The objective is to create an advanced Content Delivery Network (CDN) supporting medical and research systems that make extensive use of genomic data sets. ARES will implement a pilot project in order to gain a more detailed understanding of network problems relating to a sustainable increase in the use of genome data sets for diagnostic purposes. Suitable management policies for very large sets of big files will be identified, in terms of efficiency, resiliency, scalability, and QoS in a distributed CDN environment. In addition, ARES will make available, for the GÉANT network, suitably designed tools for deploying any CDN services handling large data sets, beyond genomes.

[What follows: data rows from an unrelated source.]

(** The two gates of a dimension in a row. *)
Lemma two_gates_rows now tok k d tb tb1 tb2 :
  gate_effect now tok k d (KeyScope (dm_KeyID d)) tb tb1 -> gate_effect now tok k d (Scope d) tb1 tb2 -> rows_move now tok k tb tb2.
Proof.
  intros G1 G2. eapply gate_effect_rows; [apply Scope_nonempty|exact G2| |].
  - eapply gate_effect_frame; [exact G1|apply KeyScope_neq_Scope].
  - eapply gate_effect_rows; [apply KeyScope_nonempty|exact G1|done|apply rows_move_refl].
Qed.

Lemma admit_gate_effect d recovery token now g s tb g' tb' :
  tables_wf tb -> run (admit_gate d recovery token now g s) tb = Ok (g', tb') ->
  gate_effect now token KAdmit d s tb tb'.
Proof.
  intros W. rewrite run_admit_gate. cbv zeta.
  destruct (rc_Open (gate tb d s)) eqn:O; cbn [negb]; [|intros [= _ <-]; by left].
  destruct (negb recovery || gate_blocked now (gate tb d s) || key_busy _ d s now) eqn:B; [done|].
  intros [= _ <-]. bools.
  right. exists (with_lease (gate tb d s) token now). split; [by apply gate_wf|]. split; [|done].
  by apply tr_lease.
Qed.

Lemma release_gate_effect d a now c s tb c' tb' :
  ad_Token a <> "" -> tables_wf tb -> run (release_gate d a now c s) tb = Ok (c', tb') ->
  gate_effect now (ad_Token a) KRelease d s tb tb'.
Proof.
  intros Ht W. unfold release_gate. rewrite run_mbind, run_lock.
  destruct (_ && _) eqn:B; [|intros [= _ <-]; by left].
  rewrite run_mbind. simpl. intros [= _ <-]. bools.
  right. exists (closeCircuit (gate tb d s) now). split; [by apply gate_wf|]. split; [|done].
  apply tr_release; auto. by apply String.eqb_eq.
Qed.

(** Everything [observe_update] builds keeps the primary key. *)
Lemma observe_update_scope cfg d tok o now k r : rc_Scope (observe_update cfg d tok o now k r) = rc_Scope r.
Proof.
  unfold observe_update, observe_success, observe_failure.
  repeat match goal with |- context [if ?c then _ else _] => destruct c end; reflexivity.
Qed.

Lemma observe_row_rows st d tok o now k tb0 tb s tb' :
  s <> "" -> tables_wf tb0 -> rows_move now tok KObserve tb0 tb ->
  run (observe_row (Normalize st) d tok o now k (gate tb0 d s)) tb = Ok (tt, tb') ->
  rows_move now tok KObserve tb0 tb'.
Proof.
  intros Ne W H. unfold observe_row. destruct (observe_skips _ _ _ _) eqn:E; simpl; intros [= <-]; [done|].
  apply (rows_move_save _ _ _ _ _ d); [by rewrite observe_update_scope, gate_wf|done|].
  rewrite observe_update_scope, gate_wf by done. by apply tr_observe.
Qed.

(** Recording the request id leaves the circuits alone. *)
Lemma run_record_observation s req tb :
  exists n tb', run (if String.eqb req "" then mret 1 else sql (InsertObservation s req)) tb = Ok (n, tb')
                /\ circuits tb' = circuits tb.
Proof. destruct (String.eqb req ""); simpl; [by eauto|]. case_bool_decide; eauto. Qed.

Lemma Observe_rows st d tok o now tb : tables_wf tb -> rows_move now tok KObserve tb (transaction (Observe st d tok o now) tb).2.
Proof.
  intros W. apply transaction_rows. unfold Observe. rewrite run_mbind, run_lock, run_mbind, run_lock.
  rewrite gate_locked_ne by apply KeyScope_neq_Scope.
  set (tb1 := locked (locked tb d _) d _).
  assert (H1 : rows_move now tok KObserve tb tb1).
  { apply rows_move_lock; [done|apply rows_move_lock; [done|apply rows_move_refl|done]|].
    apply locked_lookup_ne, KeyScope_neq_Scope. }
  rewrite run_mbind.
  destruct (run_record_observation (rc_Scope (gate tb d (Scope d))) (oc_RequestID o) tb1) as (n & tb2 & -> & E2).
  assert (H3 : rows_move now tok KObserve tb tb2) by (by eapply rows_move_same_circuits).
  destruct (n =? 0); [by apply H3|]. rewrite run_mbind.
  destruct (run (observe_row _ _ _ _ _ _ (gate tb d (KeyScope _))) tb2) as [[[] tb3]|e] eqn:E3; [|done].
  apply observe_row_rows in E3; [|done..|done].
  destruct (run (observe_row _ _ _ _ _ _ (gate tb d (Scope d))) tb3) as [[[] tb4]|e] eqn:E4; [|done].
  by apply observe_row_rows in E4.
Qed.

Lemma AdmitRequest_rows d rec tok now tb :
  tables_wf tb -> rows_move now tok KAdmit tb (transaction (AdmitRequest d rec tok now) tb).2.
Proof.
  intros W. apply transaction_rows. unfold AdmitRequest. rewrite run_mbind.
  destruct (run _ tb) as [[g1 tb1]|e] eqn:E1; [|done]. apply admit_gate_effect in E1; [|done].
  rewrite run_mbind. destruct (run _ tb1) as [[g2 tb2]|e] eqn:E2; [|done].
  apply admit_gate_effect in E2; [|by eapply gate_effect_wf].
  by eapply two_gates_rows.
Qed.

Lemma ReleaseOnOutput_rows d a now tb :
  tables_wf tb -> rows_move now (op_token (OpRelease d a)) KRelease tb (transaction (ReleaseOnOutput d a now) tb).2.
Proof.
  intros W. apply transaction_rows. destruct a as [a|]; [|apply rows_move_refl]. unfold ReleaseOnOutput.
  destruct (String.eqb_spec (ad_Token a) "") as [E|N]; [apply rows_move_refl|].
  rewrite run_mbind. destruct (run _ tb) as [[c1 tb1]|e] eqn:E1; [|done].
  apply release_gate_effect in E1; [|done..]. rewrite run_mbind.
  destruct (run _ tb1) as [[c2 tb2]|e] eqn:E2; [|done].
  apply release_gate_effect in E2; [|done|by eapply gate_effect_wf].
  by eapply two_gates_rows.
Qed.

(** [first_circuit] reads a row that must exist. *)
Lemma run_first_circuit s tb :
  run (first_circuit s) tb = match circuits tb !! s with Some r => Ok (r, tb) | None => Err ErrRecordNotFound end.
Proof. unfold first_circuit. simpl. by destruct (circuits tb !! s). Qed.

Lemma FinishCheck_rows s tok ok neu msg ra now tb :
  tables_wf tb -> rows_move now tok KFinish tb (transaction (FinishCheck s tok ok neu msg ra now) tb).2.
Proof.
  intros W. apply transaction_rows. unfold FinishCheck. rewrite run_mbind, run_first_circuit.
  destruct (circuits tb !! s) as [r|] eqn:Er; [|done].
  destruct (negb (rc_Open r) || _ || _) eqn:B1; [apply rows_move_refl|].
  destruct (negb (check_active now r)) eqn:B2; [apply rows_move_refl|].
  assert (G : gate tb (mkDim 0 "" "" "" false) (rc_Scope r) = r) by (unfold gate; by rewrite (W _ _ Er), Er).
  assert (L : rc_CheckLease r = tok) by (bools; by apply String.eqb_eq).
  assert (N : tok <> "") by (bools; by apply String.eqb_neq). bools.
  destruct (ok && negb neu); cbn [run sql denote];
    (apply (rows_move_save _ _ _ _ _ (mkDim 0 "" "" "" false)); [simpl; by rewrite (W _ _ Er), Er|apply rows_move_refl|]); simpl; rewrite G.
  - by apply tr_check_ok.
  - apply tr_check_fail; try done. destruct neu; auto.
Qed.

(** ** Claiming a check, in closed form *)

Definition active_checks (now : time) (tb : Tables) : Z := Z.of_nat (size (select (check_active now) (circuits tb))).

Definition touch_workers (tb : Tables) : Tables :=
  match budgets tb !! workers_scope with
  | Some _ => tb
  | None => set_budgets tb (<[workers_scope := mkBudget workers_scope 0 None]> (budgets tb))
  end.

(** The tables after the claim's locks. *)
Definition claim_tables (tb : Tables) (d : Dimension) : Tables :=
  locked (touch_workers tb) d (KeyScope (dm_KeyID d)).

Definition key_gate_holds (d : Dimension) (s : string) (now : time) (key : RoutingCircuit) : bool :=
  negb (String.eqb s (KeyScope (dm_KeyID d))) && rc_Open key && (After (rc_Until key) now || check_backoff now key).

Definition claim_rejects (expected : option Z) (now : time) (r : RoutingCircuit) : bool :=
  match expected with Some g => negb (rc_Generation r =? g) | None => false end
  || (negb (rc_Open r) || After (rc_Until r) now || After (rc_LeaseUntil r) now || check_active now r || check_backoff now r).

Lemma touch_workers_circuits tb : circuits (touch_workers tb) = circuits tb.
Proof. unfold touch_workers. by destruct (budgets tb !! workers_scope). Qed.

Lemma run_touch_workers {A} (k : prog A) tb :
  run (sql (InsertBudget (mkBudget workers_scope 0 None)) ≫= fun _ =>
       sql (UpdateBudget workers_scope (fun b => b)) ≫= fun _ => k) tb = run k (touch_workers tb).
Proof.
  unfold touch_workers. simpl. f_equal. destruct tb as [cs os bs]. simpl.
  destruct (bs !! workers_scope) eqn:E; unfold set_budgets; simpl; f_equal; by apply alter_id.
Qed.

Lemma run_ClaimCheck c s d e tok now tb :
  run (ClaimCheck c s d e tok now) tb =
  if checkLimit c <=? active_checks now tb then Err ErrCheckCapacity
  else if key_gate_holds d s now (gate tb d (KeyScope (dm_KeyID d))) then Err ErrUnavailable
  else if 0 <? Z.of_nat (size (select (check_conflict d s now) (circuits (claim_tables tb d)))) then Err ErrUnavailable
  else match circuits (claim_tables tb d) !! s with
       | None => Err ErrRecordNotFound
       | Some r => if claim_rejects e now r then Err ErrUnavailable
                   else Ok (tok, save (with_check r d tok (now + CheckLeaseDuration)) (claim_tables tb d))
       end.
Proof.
  unfold ClaimCheck. rewrite run_touch_workers. rewrite run_mbind. cbn [run sql denote].
  rewrite touch_workers_circuits. fold (active_checks now tb). destruct (_ <=? _); [done|].
  rewrite run_mbind, run_lock. fold (claim_tables tb d).
  assert (G : gate (touch_workers tb) d (KeyScope (dm_KeyID d)) = gate tb d (KeyScope (dm_KeyID d)))
    by (unfold gate; by rewrite touch_workers_circuits).
  rewrite G. fold (key_gate_holds d s now (gate tb d (KeyScope (dm_KeyID d)))).
  destruct (key_gate_holds _ _ _ _); [done|]. rewrite run_mbind. cbn [run sql denote].
  destruct (0 <? _); [done|]. rewrite run_mbind, run_first_circuit. unfold claim_rejects.
  destruct (circuits (claim_tables tb d) !! s) as [r|]; [|done].
  destruct (match e with Some g => _ | None => _ end); [done|]. cbn [orb].
  by destruct (_ || check_backoff now r).
Qed.

Lemma claim_tables_gate tb d s r : circuits (claim_tables tb d) !! s = Some r -> gate tb d s = r.
Proof.
  unfold claim_tables. destruct (decide (KeyScope (dm_KeyID d) = s)) as [<-|N].
  - rewrite locked_lookup_eq. intros [= <-]. unfold gate. by rewrite touch_workers_circuits.
  - rewrite locked_lookup_ne, touch_workers_circuits by done. unfold gate. by intros ->.
Qed.

Lemma claim_tables_new tb d s r :
  circuits (claim_tables tb d) !! s = Some r -> circuits tb !! s = None -> s = KeyScope (dm_KeyID d).
Proof.
  unfold claim_tables. destruct (decide (KeyScope (dm_KeyID d) = s)) as [<-|N]; [done|].
  rewrite locked_lookup_ne, touch_workers_circuits by done. congruence.
Qed.

Lemma claim_tables_wf tb d : tables_wf tb -> tables_wf (claim_tables tb d).
Proof. intros W. apply locked_wf. intros s r. rewrite touch_workers_circuits. apply W. Qed.

Lemma claim_tables_rows now tok tb d : rows_move now tok KClaim tb (claim_tables tb d).
Proof.
  apply rows_move_lock; [done|apply rows_move_circuits|]; by rewrite touch_workers_circuits.
Qed.

Lemma ClaimCheck_rows c s d e tok now tb :
  tables_wf tb -> rows_move now tok KClaim tb (transaction (ClaimCheck c s d e tok now) tb).2.
Proof.
  intros W. apply transaction_rows. rewrite run_ClaimCheck.
  destruct (_ <=? _); [done|]. destruct (key_gate_holds _ _ _ _); [done|]. destruct (0 <? _); [done|].
  destruct (circuits (claim_tables tb d) !! s) as [r|] eqn:Er; [|done].
  destruct (claim_rejects e now r) eqn:C; [done|]. unfold claim_rejects in C. bools.
  apply (rows_move_save _ _ _ _ _ d); [|apply claim_tables_rows|]; simpl.
  { rewrite (claim_tables_wf _ _ W _ _ Er). intros N. by rewrite (claim_tables_new _ _ _ _ Er N). }
  rewrite (claim_tables_wf _ _ W _ _ Er), (claim_tables_gate _ _ _ _ Er).
  apply tr_claim; [done| |done]. unfold gate_blocked, check_active in *.
  apply orb_false_iff; split; [apply orb_false_iff; split; by apply After_false|done].
Qed.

The increasing scientific and societal needs of using genomic data and the parallel development in sequencing technology has made affordable the human genome sequencing on large scale. In the next few years, a lot of applicative and societal fields, including academia, business, and public health, will require an intensive use of the massive information stored in the DNA sequence of the genome of any living body. Access to this information, a typical big data problem, requires redesigning procedures used in sectors such as biology, medicine, food industry, information and communication technology (ICT), and others.

The strategic objective of the project ARES (Advanced networking for the EU genomic RESearch) is to create a novel Content Distribution Network (CDN) architecture supporting medical and research activities making a large use of genomic data.  

 

The main research objectives of ARES are:

  • To gain a deep understanding of network problems relating to a sustainable increase in the use of genomes and relevant annotations for diagnostic and research purposes.
  • To allow extensive use of genomes through the collection of relevant information available on the network for diagnostic purposes.
  • To identify suitable management policies of genomes and annotations, in terms of efficiency, resiliency, scalability, and QoS in a distributed environment using a multi-user CDN approach.
  • To make available the achieved results to extend the service portfolio of the GéANT network with advanced CDN services.

  

The technological pillars over which the ARES project rely are :

  • infrastructure as a service (IaaS) for managing processing of genomic files in data centers with virtual machines (VMs), managed through OpenStack tenants;
  • software as a service (SaaS) for managing the access of end users to the processing platform (web interface);
  • NFV caching modules in routers and in data center VMs, implemented through the NetServ platform;
  • a central orchestration engine, which uses the NSIS signaling to retrieve the status of computing and caching resources. 

  

Steps of the experiments:

  1. A Medical Centre asks for the genomic analysis service. The service determines the genomic annotation files required to execute the processing, which consists of searching for the already known sequences included in genome annotations for potential changes (e.g. mutations) and similar variations.
  2. The service request is done by the Medical Centre though a web-based cloud interface. It triggers on the NetServ Genomic CDN Manager (GCM) a resource discovery procedure based on NSIS signaling on NetServ nodes, which identifies, by solving an associated optimization problem, the set of one or more candidate nodes for executing the genome processing software.
  3. The NetServ GCM triggers a service for transferring the genome processing software over the selected Computing Node/Cluster using the NetServ ActiveCDN service.
  4. The local NetServ Controller bundle triggers the software modules. They are now ready to receive input data.
  5. The Medical Centre sends the patient’s genome data to the Computing Node/Cluster.
  6. The NetServ ActiveCDN service downloads the needed genomic information files from the Public Genome/Annotation data-bases into the Computing Node/Cluster.
  7. The local NetServ Controller triggers the service execution over the Computing Node/Cluster.
  8. The parameters estimates obtained from data processing are returned to the Medical Centre, through the web-based cloud interface. 

  

 

 

The following picture depicts the developed service virtualization architecture. The applications use building blocks to drive all network operations, with the exception of packet transport, which is IP-based. The resulting node architecture, designed for deploying in-network services, is suited for any type of nodes, such as routers, servers, set-top boxes, and user equipment. This architecture is targeted for in-network virtualized service containers and a common execution environment for both packet processing network services and traditional addressable services (e.g. a Web server). It is thus able to eliminate the mentioned dichotomy in service deployment over the Internet and administrators can be provided with a suitable flexibility to optimize resource exploitation. It is currently based on the Linux operating system, and can be installed on the native system or inside a virtual machine. It includes an NSIS-based signaling protocol, used for dynamic discovery of nodes hosting the NetServ service environment, and service modules deployment therein. NSIS is an IETF standard consisting of two layers, NSIS transport layer protocol (NTLP) and NSIS signaling layer protocol (NSLP); the latter contains the specific signaling application logic.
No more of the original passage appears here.